Dendritic cells (DCs) are a component of the innate immune system that play a critical role in starting adaptive immunity by presenting antigens to activate naive T cells and secreting cytokines. DCs are classified into two subclasses: plasmacytoid and conventional. Plasmacytoid DCs are defined by the coexpression of Siglec-H and CD317 and are specialized in the production of significant levels of type I interferon, whereas conventional DCs are defined by the coexpression of CD11c and HLA-DR and are specialized in antigen presentation to T cells. Conventional DCs are further classified into those that express CD1c and enable CD4+ T cell activation and those that express CD141, XCR1, or CLEC9A and cross-present CD8+ T cells.

Macrophages are also innate immune cells; they are identifiable by their expression of CD68 and MHCII and their absence of CD11c. They are phagocytosis specialists and also produce cytokines that impact the immunological response. In general, macrophages are either pro-inflammatory (M1-like) or anti-inflammatory (M2-like). M1-like macrophages are characterized by the expression of CD80, CD86, or iNOS and boost antitumor immunity through phagocytosis of malignant cells and the generation of T cell activating ligands. M2-like macrophages, on the other hand, are characterized by the expression of CD163 or CD206 and can promote tumor growth by secreting immunosuppressive cytokines such as IL-10 and by encouraging a Th2 response. Additionally, M2 macrophages can express the immunosuppressive enzyme arginase, which depletes arginine in the tumor microenvironment, impairing T cell proliferation and function.

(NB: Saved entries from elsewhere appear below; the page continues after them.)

Lemma main_spec getenv resolv_conf before run after :
  F \/ start_up_safe ->
  F \/ is_Some (write_timeout (getenv PJSOCKY_WRITE_TIMEOUT_ENV)) ->
  activity before -> serves run -> background after ->
  wpf F (main getenv resolv_conf before run after) exited initial_state.
Proof using All.
  intros Hr Hwt Hb Hrun Ha. unfold main. wp_step.
  eapply wpf_mono; [by apply wpf_run, start_up_spec|]. intros go_on s1 [Hs Hup].
  destruct go_on; cbn [negb]; [|by apply wpf_ret; eapply started_exited].
  wp_step. eapply wpf_mono; [apply wpf_run, keeps_idle; [by constructor|by eapply started_idle]|].
  intros [] s2 [Hi Hbf]. destruct (write_timeout _) as [t|] eqn:Ht.
  - eapply wpf_mono; [apply serve_spec; [done|by eapply write_timeout_nonneg|..|done|done]|].
    { intros s3 Hc. by exists getenv, resolv_conf, before, s1, s2, t. }
    intros code s' (Hq & Hd & Hc). split_and!; try done; lia || by left.
  - destruct Hwt as [?|[? ?]]; done.
Qed.
End safety.

(** ** Properties *)

Section properties.
Context `{!Env, !EnvLaws, !PjJson}.

(** The states the daemon is in between two steps: once the control socket
    has been created, pieces of background activity and iterations of the server loop, in any
    order. *)
Inductive reachable : St -> Prop :=
| reach_start s : begun s -> reachable (s <| conn := zero_conn |>)
| reach_background m s s' :
    reachable s -> background m -> m s = Ok (tt, s') -> reachable s'
| reach_iteration s s' :
    reachable s -> stop_requested (srv s) = false -> server_iteration s = Ok (None, s') ->
    reachable s'.

Lemma line_ok_true line : line_ok True line.
Proof. by left. Qed.

Lemma reachable_server_ok s :
  1 <= LONG_BIT -> reachable s -> exists c v, server_ok c v s.
Proof.
  intros HL. induction 1 as [s (getenv & rc & before & s0 & s1 & t & Hs & Hb & Hb' & Ht & Hc)
    |m s s' _ (c & v & IH) Hm Hrun|s s' _ (c & v & IH) _ Hrun].
  - eapply wlp_run in Hs; [|apply (start_up_spec _ _ True); by left].
    apply started_idle in Hs.
    eapply wlp_run in Hb'; [|apply (keeps_idle True); [by left|done|by constructor|exact Hs]].
    eapply wlp_run in Hc;
      [|apply create_socket_spec; [exact Hb'|by eapply write_timeout_nonneg]].
    destruct Hc as (v & Hl & _). eexists _, _. by apply listening_ok.
  - eapply wlp_run in Hrun; [|eapply (background_ok True); [by left|done|exact Hm|exact IH]].
    destruct Hrun as (v' & ? & _). by exists c, v'.
  - eapply wlp_run in Hrun;
      [|eapply (server_iteration_ok True); [by left|done|exact line_ok_true|exact IH]].
    destruct Hrun as (c' & ? & _). by exists c', v.
Qed.
End properties.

Finally, myeloid-derived suppressor cells (MDSCs) are a heterogeneous population of immature immunosuppressive cells found in a range of tumor types. Through the production of NOS2 and arginase 1, they have been demonstrated to suppress CD8+ T cell activation, stimulate Treg formation, and polarize macrophages toward an M2-like phenotype. MDSCs are classified into two main cell populations, monocytic and polymorphonuclear. Numerous unanswered concerns remain about these immunosuppressive cells, including their true differentiation from neutrophils and monocytes, the processes governing their accumulation and development, and their role in anticancer therapy resistance. MDSCs' particular markers are still being investigated. At the moment, they are most frequently identified by the presence of CD11b, the absence of HLA-DR, and the expression of either CD14 for monocytic MDSCs or CD15 for polymorphonuclear MDSCs..

Natural killer (NK) cells are the most common form of innate immune cell. They identify and eliminate cancer by recognizing the deregulation of MHC class I on tumor cells and/or the overexpression of ligands on tumor cells that bind to activating receptors on NK cells. NK cells are frequently identified by a combination of CD56 and CD16 expression and a lack of CD3.